Он помог мне лечь рядом с Галеном, а затем устроился с другой стороны от меня.
— Дай мне минутку, и я подам тебе салфетку, — его голос звучал с придыханием от напряжения и пережитого оргазма.
— Я подам, — сказал Гален. — Отдыхай.
Я попыталась сфокусировать зрение, чтобы увидеть ту улыбку, что слышала в его голосе, но пока не настолько пришла в себя.
Рис нащупал мою руку, и мы так и лежали, держась за руки, вспоминая, как дышать, и позволяя угасать пламени и сиянию наших тел, снова становясь похожими на людей.
— Мне было это так нужно, — удалось произнести мне.
— Мне тоже, — отозвался он.
Я сжала его ладонь.
— Спасибо, что был жестче, чем хотел быть.
— Я знал, что это доставит тебе удовольствие, и обязан сделать все, чтобы подарить его тебе, раз уж ты не способна пока на полноценную связь.
— Было хорошо, очень хорошо, — ответила я.
— Я люблю тебя, Мерри.
Я повернулась к нему, чтобы подарить улыбку.
— Я тоже тебя люблю, Рис.
— Я люблю вас обоих, — сказал Гален, вернувшись из ванной с полотенцем.
— Не говори об этом там, где тебя могут услышать репортеры. Они уже исходят пеной насчет Дойла и Холода.
Гален усмехнулся.
— Чувак, я люблю тебя как брата. Брата, с которым я могу находится голышом и делить с ним любимую женщину, но только как брата.
Мы с Рисом рассмеялись, и он подтвердил:
— Только как брата.
— Это настоящая мужская дружба, но все начинает стекать на простыни.
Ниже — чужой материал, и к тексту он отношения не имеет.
Definition set_running (now : Z) (r : ReportDownloadRequest) : ReportDownloadRequest :=
  mkRequest Running (fileType r) (fileKey r) (errorMessage r) (requestedByUserId r) (requestedByFspId r)
    (finishedAt r) (createdAt r) now.
Definition set_updated (now : Z) (r : ReportDownloadRequest) : ReportDownloadRequest :=
  mkRequest (status r) (fileType r) (fileKey r) (errorMessage r) (requestedByUserId r) (requestedByFspId r)
    (finishedAt r) (createdAt r) now.
Definition set_ready (now : Z) (key : jsstr) (r : ReportDownloadRequest) : ReportDownloadRequest :=
  mkRequest Ready (fileType r) (Some key) None (requestedByUserId r) (requestedByFspId r) (Some now) (createdAt r) now.
Definition set_failed (now : Z) (message : jsstr) (r : ReportDownloadRequest) : ReportDownloadRequest :=
  mkRequest Failed (fileType r) (fileKey r) (Some message) (requestedByUserId r) (requestedByFspId r) (Some now)
    (createdAt r) now.

Definition claim (now id : Z) (t : Requests) : Requests * bool := update_if id Pending (set_running now) t.
Definition touchRunning (now id : Z) (t : Requests) : Requests * bool := update_if id Running (set_updated now) t.
Definition markReady (now id : Z) (key : jsstr) (t : Requests) : Requests * bool := update_if id Running (set_ready now key) t.
Definition markFailed (now id : Z) (message : jsstr) (t : Requests) : Requests * bool :=
  update_if id Running (set_failed now (trimError message)) t.

Definition STALE_MESSAGE : jsstr := js "Auto-recovered stale RUNNING request after restart/error".
Definition is_stale (staleBefore : Z) (r : ReportDownloadRequest) : bool :=
  bool_decide (status r = Running) && (updatedAt r <? staleBefore).
(** [failStaleRunning]: one statement over all stale rows, and their number. *)
Definition failStaleRunning (now staleBefore : Z) (t : Requests) : Requests * nat :=
  ((fun r => if is_stale staleBefore r then set_failed now STALE_MESSAGE r else r) <$> t,
   size (filter (fun x : Z * ReportDownloadRequest => is_stale staleBefore (snd x) = true) t)).
(** [countFreshRunning] *)
Definition countFreshRunning (staleBefore : Z) (t : Requests) : nat :=
  size (filter (fun x : Z * ReportDownloadRequest =>
                  bool_decide (status (snd x) = Running) && negb (updatedAt (snd x) <? staleBefore) = true) t).

(** [findOne({status: Pending}, createdAt ASC)]: of requests made at one time the smallest id. *)
Definition oldest_pending (t : Requests) : option Z :=
  map_fold (fun id r best =>
    if decide (status r = Pending) then
      match best with
      | Some (at_, i) => if (createdAt r <? at_) || ((createdAt r =? at_) && (id <? i)) then Some (createdAt r, id) else best
      | None => Some (createdAt r, id)
      end
    else best) None t ≫= fun x => Some (snd x).

(** [claimNextPending]: [meanwhile k] is what others do between the read and the update of
    the attempt with [k] attempts left. *)
Fixpoint claimLoop (attempts : nat) (now : Z) (meanwhile : nat -> Requests -> Requests) (t : Requests)
    : Requests * option Z :=
  match attempts with
  | O => (t, None)
  | S attempts =>
      match oldest_pending t with
      | None => (t, None)
      | Some id =>
          let '(t, affected) := claim now id (meanwhile attempts t) in
          if affected then (t, Some id) else claimLoop attempts now meanwhile t
      end
  end.
Definition claimNextPending := claimLoop MAX_CLAIM_ATTEMPTS.

(** ** ReportDownloadProcessor *)

Definition HEARTBEAT_INTERVAL_MS : Z := 60000.
(** The interval of [startHeartbeat]. *)
Definition heartbeatInterval (staleRunningTtlMs : Z) : Z :=
  Z.min HEARTBEAT_INTERVAL_MS (Z.max 1000 (staleRunningTtlMs / 3)).

(** How a statement of [processRequest] can fail: it throws, having run or not. *)
Definition fails : Set := option (jsstr * bool).
Definition attempt {A} (f : fails) (op : Requests -> Requests * A) (t : Requests) : Requests * (A + jsstr) :=
  match f with
  | None => let '(t, a) := op t in (t, inl a)
  | Some (message, ran) => (if ran then fst (op t) else t, inr message)
  end.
Гален протянул салфетку. Рис привел меня в порядок, ведь, по его словам, это он меня испачкал. Полотенцем, которое он принес, я вытерлась насухо, а затем мы свернулись на постели, высокое тело Галена прильнуло ко мне сзади, а Рис тесно прижался спереди, и мы идеально совпадали. Гален накрыл своей длинной рукой мою, которой я обнимала талию Риса, независимо от их сексуальной ориентации, фейри не имеют ничего против обычных прикосновений. Мы уютно устроились под простыней в залитой солнечным светом комнате и почувствовали сонливость.
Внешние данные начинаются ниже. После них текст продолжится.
(* ===== verification/Dashboard.v ===== *)
(** * The dashboard

    core/audit/domain: the reads of the roll-up ([TransactionRollupRepository],
    repository/transaction-rollup.repository.ts), which take the full hours of a range from
    Rollup.v and its edges from the transactions, the split of a range into local days, and
    [GetDashboardHandler] (query/get-dashboard.handler.ts). The date and the hour that
    [Intl.DateTimeFormat] gives for an instant, and [localeCompare], are arguments. *)

From Stdlib Require Import Sorting.Sorted.
From S2P Require Import Prelude Errors Transfer SendMoney AuditTrail LiveStats Sorting Pages Rollup.
#[local] Open Scope Z_scope.

(** ** Ranges *)

Definition hour_ceil (t : Z) : Z := - (- t / MS_PER_HOUR) * MS_PER_HOUR.

Section ranges.
  Context {num : Type} (amount : num -> Z) (collate : jsstr -> jsstr -> comparison).
  Notation same_text := (Pages.same_text collate).

(** [participantFilterClause] *)
Definition participantFilterClause (payerFsp payeeFsp : option jsstr) (payer payee : jsstr) : bool :=
  when payerFsp (same_text payer) && when payeeFsp (same_text payee).
(** The conditions of a read: the scope of the user and the filters. *)
Record Filter : Set := mkFilter { f_scope : option jsstr; f_payer : option jsstr; f_payee : option jsstr }.
Definition clause (f : Filter) (payer payee : jsstr) : bool :=
  scopeClause collate (f_scope f) payer payee && participantFilterClause (f_payer f) (f_payee f) payer payee.
Definition bucket_clause (f : Filter) (k : Bucket) : bool := clause f (b_payer_fsp k) (b_payee_fsp k).

(** The bucket of a transaction read exactly: [GREATEST] of its hour and the start. *)
Definition edge_bucket (start : Z) (r : Row num) : Bucket :=
  let k := bucket_of collate r in
  mkBucket (Z.max (bucket_hour k) start) (b_payer_fsp k) (b_payee_fsp k) (b_currency k) (b_sub_scenario k).
Definition edge_rows (f : Filter) (rows : list (Row num)) (edge : Z * Z) : list (Bucket * Measures) :=
  let '(start, stop) := edge in
  if stop <=? start then []
  else map (fun r => (edge_bucket start r, measure amount r))
         (List.filter (fun r => within start stop (transaction_started_at r) && clause f (payer_fsp r) (payee_fsp r)) rows).

(** [rangeSource]: the rows of the selects it joins with UNION ALL. *)
Definition rangeSource (f : Filter) (from to : Z) (t : Rollup) (rows : list (Row num)) : list (Bucket * Measures) :=
  let fullStart := hour_ceil from in
  let fullEnd := hour_of to in
  let full := if fullStart <? fullEnd
              then map (fun x => (rr_key x, rr_measures x))
                     (List.filter (fun x => within fullStart fullEnd (bucket_hour (rr_key x)) && bucket_clause f (rr_key x)) t)
              else [] in
  let edges := if fullStart <? fullEnd then [(from, fullStart); (fullEnd, to)] else [(from, to)] in
  full ++ concat (map (edge_rows f rows) edges).

(** [getErrorStageBreakdown] *)
Definition getErrorStageBreakdown (f : Filter) (from to : Z) (t : Rollup) (rows : list (Row num)) : list (string * Z) :=
  let m := total (fun _ => true) snd (rangeSource f from to t rows) in
  [("Parties", parties_error_count m); ("Quotes", quotes_error_count m); ("Transfers", transfers_error_count m);
   ("Patch", patch_error_count m)]%string.

(** [getValueByCurrency]: currency, use case, amount and count, the largest amount first. *)
Definition same_value (k l : Bucket) : bool :=
  same_text (b_currency k) (b_currency l) && same_text (b_sub_scenario k) (b_sub_scenario l).
Definition getValueByCurrency (f : Filter) (from to : Z) (t : Rollup) (rows : list (Row num))
    : list (jsstr * jsstr * Z * Z) :=
  let selected := List.filter (fun x => negb (same_text (b_currency (fst x)) XXX)) (rangeSource f from to t rows) in
  let groups := List.filter (fun x => 0 <? committed_count (snd x)) (group_by same_value fst snd selected) in
  map (fun x => (b_currency (fst x), b_sub_scenario (fst x), committed_amount (snd x), committed_count (snd x)))
    (sort (fun x y => Z.compare (committed_amount (snd y)) (committed_amount (snd x))) groups).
— Отчего я могла так устать?
— Меньше недели назад ты родила тройню, — напомнил Рис.
— Я уставший, потому что малыши пока плохо спят, — проговорил Гален, голос звучал приглушенно, как будто он уткнулся лицом в подушку. Будь он пониже ростом, смог бы уткнуться в мои волосы, а так, если бы он это сделал, мы не смогли бы так тесно прильнуть друг к другу, пробовали.
— Как много заботы о малышах легло на ваши плечи? — спросила я.
— Китто всегда рядом, он очень помогает.
— А как насчет остальных?
— Рис вносит свою лепту, — ответил он, обнимая нас обоих своей длинной рукой.
— Мне кажется, это успокаивает. Всегда в голове проясняется, когда держишь на руках ребенка.
— Правда? — спросила я.
— Одни из лучших своих планов я составлял, укачивая детей.
— Я знаю, что у тебя прежде были дети, но не слышала преданий о тебе как о божестве с детьми.
Теперь его тело стало напряженным, и сонливая расслабленность испарилась.
— Это было очень давно, и я не рассказывал об этом бардам. Я держал своего сына на руках, пока он умирал, не так я хотел бы, чтобы меня запомнили.
Я крепко обняла его, а Гален обхватил руками нас обоих и проговорил:
— Соболезную, Рис.
— Я повел его в бой, своего сына. Он был таким же высоким, как его мать, таким же темноволосым, как она. Он был красивым, сильным и смелым, чего еще желать отцу от сына… Он последовал за мной в бой и погиб там. Был убит одним из людских изобретений — взрывчаткой, начиненной железом. Я выследил всех из народа, сражавшегося против нас. Я убил их всех, до последнего ребенка. Уничтожил как расу, понимаете, убил их всех, каждого ребенка, пока их матери молили о пощаде. Мое горе было… чудовищно, и я пытался заглушить его кровью и смертью, и знаете, что я выяснил?
— Нет, не знаю, — мягко сказала я. Мы обнимали его, пока он рассказывал об этих ужасах почти без эмоций, как когда мы делимся чем-то страшным, чем-то слишком болезненным.